### What the exercise asks
From the entries that follow, reproduce exactly and only the lines from the line with "im_tool_call_id : option string;" to the line with "Definition dump_tool_call (c", endpoints included.

### Saved entries
..............................
(* ===== verification/Transcript.v ===== *)
(** * Transcript representations
    (src/se/src/infrastructure/storage/transcript_representation.py, the transcript methods of
    AgentRepository, src/se/src/runtimes/agent/checkpoint_transcript_writer.py and
    checkpoint_transcript.py, InferenceMessage of contracts/inference.py)

    The transcript of a checkpoint is kept as immutable, content-addressed rows: chunks of
    messages, payload nodes that append a chunk to a parent node, and representations, FULL or
    DELTA to a parent representation.  Every identity is a digest of the content, and reading
    verifies it.  The digest is an argument of the definitions; the program's is SHA-256
    (file Canonical).  Stored payloads are the validated messages: dumping and validating
    again gives the same message ([model_roundtrip]), so canonicalising them is the identity.
    Messages are compared with Python's [==] of the dumped values, which is coarser than the
    text the digests are taken of ([1 == True]).  A transaction that raises is rolled back.
    Strings are ASCII. *)

From S2P Require Import Prelude Canonical PythonValues.

(** ** InferenceMessage *)

Record InferenceToolCall := { tcl_id : string; tcl_name : string; tcl_arguments : list (string * json) }.

Record InferenceMessage := {
  im_role : string;
  im_content : json;
  im_tool_calls : list InferenceToolCall;
  im_name : option string;
  im_tool_call_id : option string;
  im_metadata : list (string * json)
}.

Definition opt_str (o : option string) : json := match o with Some s => JStr s | None => JNull end.

Definition dump_tool_call (c : InferenceToolCall) : json :=
  JObj [("id", JStr (tcl_id c)); ("name", JStr (tcl_name c)); ("arguments", JObj (tcl_arguments c))].

Definition model_dump (m : InferenceMessage) : json :=
  JObj [("role", JStr (im_role m)); ("content", im_content m);
        ("tool_calls", JArr (map dump_tool_call (im_tool_calls m)));
        ("name", opt_str (im_name m)); ("tool_call_id", opt_str (im_tool_call_id m));
        ("metadata", JObj (im_metadata m))].
(* ===== verification/TranscriptWriterProperties.v ===== *)
(** * Properties of the transcript writer
    (file Transcript, Section Writer)

    A store is well formed when each of its rows has a derivation ([payload_of], [repr_of]) and
    each checkpoint can be read.  [safely m db Q]: from the store [db] the transaction [m]
    either fails with one of the errors that the [MessageEquality] at hand admits, or leaves a
    well-formed store with the rows of [db] and possibly more, and [Q] of its result. *)

From S2P Require Import Prelude Canonical PythonValues Transcript TranscriptProperties.

#[local] Arguments canonical_bytes _ : simpl never.
#[local] Arguments transcript_chunk_id _ _ : simpl never.
#[local] Arguments transcript_payload_root_ref _ _ _ _ : simpl never.
#[local] Arguments logical_transcript_fingerprint _ _ : simpl never.

Section WriterLaws.
Context (digest : string -> string).
Context (digest_hex : forall s, sha256_hex (digest s) = true).
Context {M : MessageEquality}.

(** ** Stores that only grow *)

Record rows_grow (db db' : TranscriptDB) : Prop := {
  gr_chunks : td_chunks db ⊆ td_chunks db';
  gr_nodes : td_nodes db ⊆ td_nodes db';
  gr_reprs : td_reprs db ⊆ td_reprs db'
}.

Record grows (db db' : TranscriptDB) : Prop := {
  gr_rows :> rows_grow db db';
  gr_checkpoints : td_checkpoints db' = td_checkpoints db
}.

#[export] Instance rows_grow_preorder : PreOrder rows_grow.
Proof.
  split; [by split|]. intros a b c H1 H2. destruct H1 as [A1 A2 A3], H2 as [B1 B2 B3]. by split; etrans.
Qed.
..............................
### Your solution
  im_tool_call_id : option string;
  im_metadata : list (string * json)
}.

Definition opt_str (o : option string) : json := match o with Some s => JStr s | None => JNull end.

Definition dump_tool_call (c : InferenceToolCall) : json :=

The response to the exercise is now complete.